Nel “nuovo” porto di Livorno farà scalo anche la sostenibilità?

La Regione ha approvato il Piano regolatore, aprendo a opportunità su cui vigilare

[26 marzo 2015]

Le lunghissime doglie che dovrebbero portare al parto del Piano paesaggistico regionale ancora non si sono concluse, ma non hanno fortunatamente impedito al Consiglio regionale della Toscana di approvare almeno – e per una volta all’unanimità – il Piano regolatore del porto di Livorno, una carta fondamentale per la città che va a rinnovare il precedente documento approvato alla metà del secolo scorso, economicamente parlando un’era geologica fa.

Grazie al lavoro di mediazione portato avanti dal presidente Rossi in persona le frizioni con l’amministrazione grillina che governa la città di Livorno sono state superate; il mutuo da 200 milioni di euro per la Darsena Toscana – pilastro del porto che verrà – è stato acceso dalla Regione, e con esso sono state poste le basi per ulteriori finanziamenti (dall’ Authority, dal governo e da privati). Sulla carta, il porto di Livorno – anche grazie al potenziamento dei collegamenti ferroviari che vi ruotano attorno – si avvia a diventare finalmente un’infrastruttura moderna, capace di tornare ad essere un volano non solo per la città labronica, ma per l’intera Regione.

È ancora presto per sapere quali saranno le ricadute su Livorno in termini di lavoro, una città che solo per recuperare i livelli occupazionali pre-crisi dovrebbe tornare ad assumere 20mila persone (su 160mila abitanti!), soprattutto perché adesso inizia la parte più difficile: quella del fare, e fare bene.
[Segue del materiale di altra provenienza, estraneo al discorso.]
Lemma C5_witness :
  py_int (eb_port initial_world) = inr 1234%Z
  /\ reads 1024 flood_network
     = reply_document :: firstn 1024 flood :: skipn 1 (skipn 1 (reads 1024 flood_network))
  /\ decode_utf8 reply_document = inr (string_of_list_byte reply_document)
  /\ ET_fromstring RefParser.parser (firstn 1024 flood)
     = inl (ParseError "no element found or unclosed token")
  /\ enable_click RefParser.parser flood_network initial_world
     = (Ok tt,
        record EvClose
          (shows tb_status
             (PyExn (ParseError "no element found or unclosed token"))
             (record (EvData (firstn 1024 flood))
                (greeted (eb_ip initial_world) 1234 reply_document
                   (string_of_list_byte reply_document)
                   (pressed initial_world))))).
Proof.
  assert (H1 : py_int (eb_port initial_world) = inr 1234%Z)
    by (vm_compute; reflexivity).
  assert (H2 : reads 1024 flood_network
               = reply_document :: firstn 1024 flood
                 :: skipn 1 (skipn 1 (reads 1024 flood_network)))
    by (vm_compute; reflexivity).
  assert (H3 : decode_utf8 reply_document
               = inr (string_of_list_byte reply_document))
    by (vm_compute; reflexivity).
  assert (H4 : ET_fromstring RefParser.parser (firstn 1024 flood)
               = inl (ParseError "no element found or unclosed token"))
    by (vm_compute; reflexivity).
  repeat (split; [assumption|]).
  exact (proj2 (proj2 C5_reads_are_bounded_and_not_kept) RefParser.parser
           flood_network initial_world 1234%Z reply_document
           (string_of_list_byte reply_document) (firstn 1024 flood)
           (skipn 1 (skipn 1 (reads 1024 flood_network)))
           (ParseError "no element found or unclosed token")
           H1 eq_refl eq_refl H2 H3 H4).
Defined.

(** ** A number that cannot be read *)





(** * Further properties of the two routines *)

(** ** One box at a time *)

Lemma show_text_step {A} w o (k : M A) g :
  (text_delete w ;; text_insert w (str_or_none o) ;; k) g
  = match o with
    | Some s => k (shows w (PyStr s) g)
    | None => (Raise missing_text, emptied w g)
    end.
Proof. destruct o; reflexivity. Qed.

Lemma show_text_last w o g :
  (text_delete w ;; text_insert w (str_or_none o)) g
  = match o with
    | Some s => (Ok tt, shows w (PyStr s) g)
    | None => (Raise missing_text, emptied w g)
    end.
Proof. destruct o; reflexivity. Qed.

(** ** Worlds that differ by redrawing *)

Section Redrawn.

Variable allowed : widget -> Prop.
Variable logged : event -> Prop.

Lemma redrawn_trans g1 g2 g3 :
  redrawn allowed logged g1 g2 -> redrawn allowed logged g2 g3 ->
  redrawn allowed logged g1 g3.
Proof.
  intros H12 H23. induction H23; [assumption | | |]; constructor; auto.
Qed.

Lemma redrawn_controls g g' :
  redrawn allowed logged g g' ->
  button_state g' = button_state g
  /\ eb_ip g' = eb_ip g /\ eb_port g' = eb_port g.
Proof. induction 1; [now repeat split | | |]; exact IHredrawn. Qed.

Lemma redrawn_elsewhere g g' w :
  redrawn allowed logged g g' -> ~ allowed w ->
  contents g' w = contents g w.
Proof.
  intros H Hw. induction H as [g|g g' w' v Hw' _ IH|g g' w' Hw' _ IH|g g' ev _ _ IH].
  - reflexivity.
  - rewrite contents_shows.
    destruct (widget_eq_dec w' w); [subst; contradiction | exact IH].
  - rewrite contents_emptied.
    destruct (widget_eq_dec w' w); [subst; contradiction | exact IH].
  - exact IH.
Qed.

Lemma redrawn_one_piece g g' w :
  redrawn allowed logged g g' ->
  contents g' w = contents g w \/ List.length (contents g' w) <= 1.
Proof.
  induction 1 as [g|g g' w' v _ _ IH|g g' w' _ _ IH|g g' ev _ _ IH].
  - now left.
  - rewrite contents_shows.
    destruct (widget_eq_dec w' w); [right; cbn; lia | exact IH].
  - rewrite contents_emptied.
    destruct (widget_eq_dec w' w); [right; cbn; lia | exact IH].
  - exact IH.
Qed.

Lemma redrawn_history g g' :
  redrawn allowed logged g g' ->
  exists evs,
    history g' = history g ++ evs
    /\ Forall (fun ev =>
                 logged ev
                 \/ match ev with
                    | EvDelete w | EvInsert w _ => allowed w
                    | _ => False
                    end) evs.
Proof.
  induction 1 as [g|g g' w v Hw _ (evs & IH & F)|g g' w Hw _ (evs & IH & F)
                 |g g' ev Hev _ (evs & IH & F)].
  - exists []. split; [now rewrite app_nil_r | constructor].
  - exists (evs ++ [EvDelete w; EvInsert w v]). split.
    + now rewrite history_shows, IH, app_assoc.
    + apply Forall_app. split; [exact F|].
      constructor; [now right|]. constructor; [now right|]. constructor.
  - exists (evs ++ [EvDelete w]). split.
    + now rewrite history_emptied, IH, app_assoc.
    + apply Forall_app. split; [exact F|].
      constructor; [now right|]. constructor.
  - exists (evs ++ [ev]). split.
    + cbn [record history]. now rewrite IH, app_assoc.
    + apply Forall_app. split; [exact F|].
      constructor; [now left|]. constructor.
Qed.

End Redrawn.

Lemma redrawn_weaken (A A' : widget -> Prop) (L L' : event -> Prop) g g' :
  (forall w, A w -> A' w) -> (forall ev, L ev -> L' ev) ->
  redrawn A L g g' -> redrawn A' L' g g'.
Proof. intros HA HL. induction 1; constructor; auto. Qed.

(** Whatever the chunk, [parse_xml] only redraws telemetry boxes. *)
Lemma parse_xml_redrawn parser data g :
  redrawn telemetry_box (fun _ => False) g (snd (parse_xml parser data g)).
Proof.
  unfold parse_xml.
  destruct (ET_fromstring parser data) as [e|root]; [constructor|].
  cbn [lift]. unfold bind at 1. cbn [ret].
  destruct (find_descendant "SetRealTimeInfo" root) as [elem|];
    [|constructor].
  rewrite show_text_step.
  destruct (findtext elem "TimeStamp");
    [|repeat (constructor; try discriminate)].
  rewrite show_float_step.
  destruct (py_float (findtext elem "VO2"));
    [repeat (constructor; try discriminate)|].
  rewrite show_float_step.
  destruct (py_float (findtext elem "VCO2"));
    [repeat (constructor; try discriminate)|].
  rewrite show_text_step.
  destruct (findtext elem "PHASE");
    [|repeat (constructor; try discriminate)].
  rewrite show_float_step.
  destruct (py_float (findtext elem "VE"));
    [repeat (constructor; try discriminate)|].
  rewrite show_text_last.
  destruct (findtext elem "HR"); repeat (constructor; try discriminate).
Qed.

(** X1. Whatever chunk it is given, and whether it returns or raises,
    [parse_xml] leaves the button, the two entries and the status box
    alone; each text box either keeps its contents or ends up holding at
    most one piece (boxes never pile up text); and the only things it
    does are deletes and inserts on the six telemetry boxes. *)
Theorem X1_parse_xml_touches_only_the_six_boxes parser (data : bytes) (g : world) :
  button_state (snd (parse_xml parser data g)) = button_state g
  /\ eb_ip (snd (parse_xml parser data g)) = eb_ip g
  /\ eb_port (snd (parse_xml parser data g)) = eb_port g
  /\ contents (snd (parse_xml parser data g)) tb_status = contents g tb_status
  /\ (forall w,
         contents (snd (parse_xml parser data g)) w = contents g w
         \/ List.length (contents (snd (parse_xml parser data g)) w) <= 1)
  /\ exists evs,
       history (snd (parse_xml parser data g)) = history g ++ evs
       /\ Forall telemetry_event evs.
Proof.
  pose proof (parse_xml_redrawn parser data g) as H.
  destruct (redrawn_controls _ _ _ _ H) as (Hb & Hi & Hp).
  repeat (split; [assumption|]).
  split; [|split].
  - apply (redrawn_elsewhere _ _ _ _ _ H). intros Hw. now apply Hw.
  - intros w. apply (redrawn_one_piece _ _ _ _ w H).
  - destruct (redrawn_history _ _ _ _ H) as (evs & Hh & F).
    exists evs. split; [exact Hh|].
    revert F. apply Forall_impl.
    intros ev [Hf|Hev]; [contradiction|].
    destruct ev; try contradiction; exact Hev.
Qed.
Trasparenza, legalità, rispetto dei tempi e delle prescrizioni ambientali saranno gli elementi fondamentali cui non rinunciare, consapevoli di quanto possa essere complicato centrarli nell’Italia dove dietro a ogni infrastruttura di rilievo rischia di nascondersi qualche scandalo, come purtroppo ci informa la cronaca.

L’ammodernamento del porto potrà essere l’occasione per rilanciarne anche uno sviluppo sostenibile, sia dal punto di vista energetico sia da quello dell’impiego dei materiali. Livorno è al centro del più rilevante polo energetico regionale; vi si coltivano periodicamente sogni – come la costruzione di un parco eolico offshore, vagheggiata fin dalle prime bozze del Piano energetico provinciale –, ma più di frequente si raccolgono incertezze, come quelle che riguardano il futuro della raffineria Eni di Stagno o la centrale termoelettrica targata Enel.

Come cambieranno questi interrogativi mentre il porto contribuirà a definire il nuovo volto della città? Ci sarà lo spazio per il potenziamento di fonti rinnovabili ed efficienza energetica? E la sostenibilità del “nuovo” scalo si potrà misurare già in fase di realizzazione, spingendo perché l’impiego durante i lavori di materie prime seconde rispetto alle vergini sia favorito, come già era stato chiesto da Legambiente per il porto di Piombino (tra l’altro con risultati purtroppo davvero modesti)? Livorno nasce e si sviluppa in simbiosi col suo porto, e da questo non può prescindere anche per gli anni a venire. Il tempo di chiedersi qual è il tipo di sviluppo di cui la città ha bisogno però è già arrivato, e anche da un pezzo.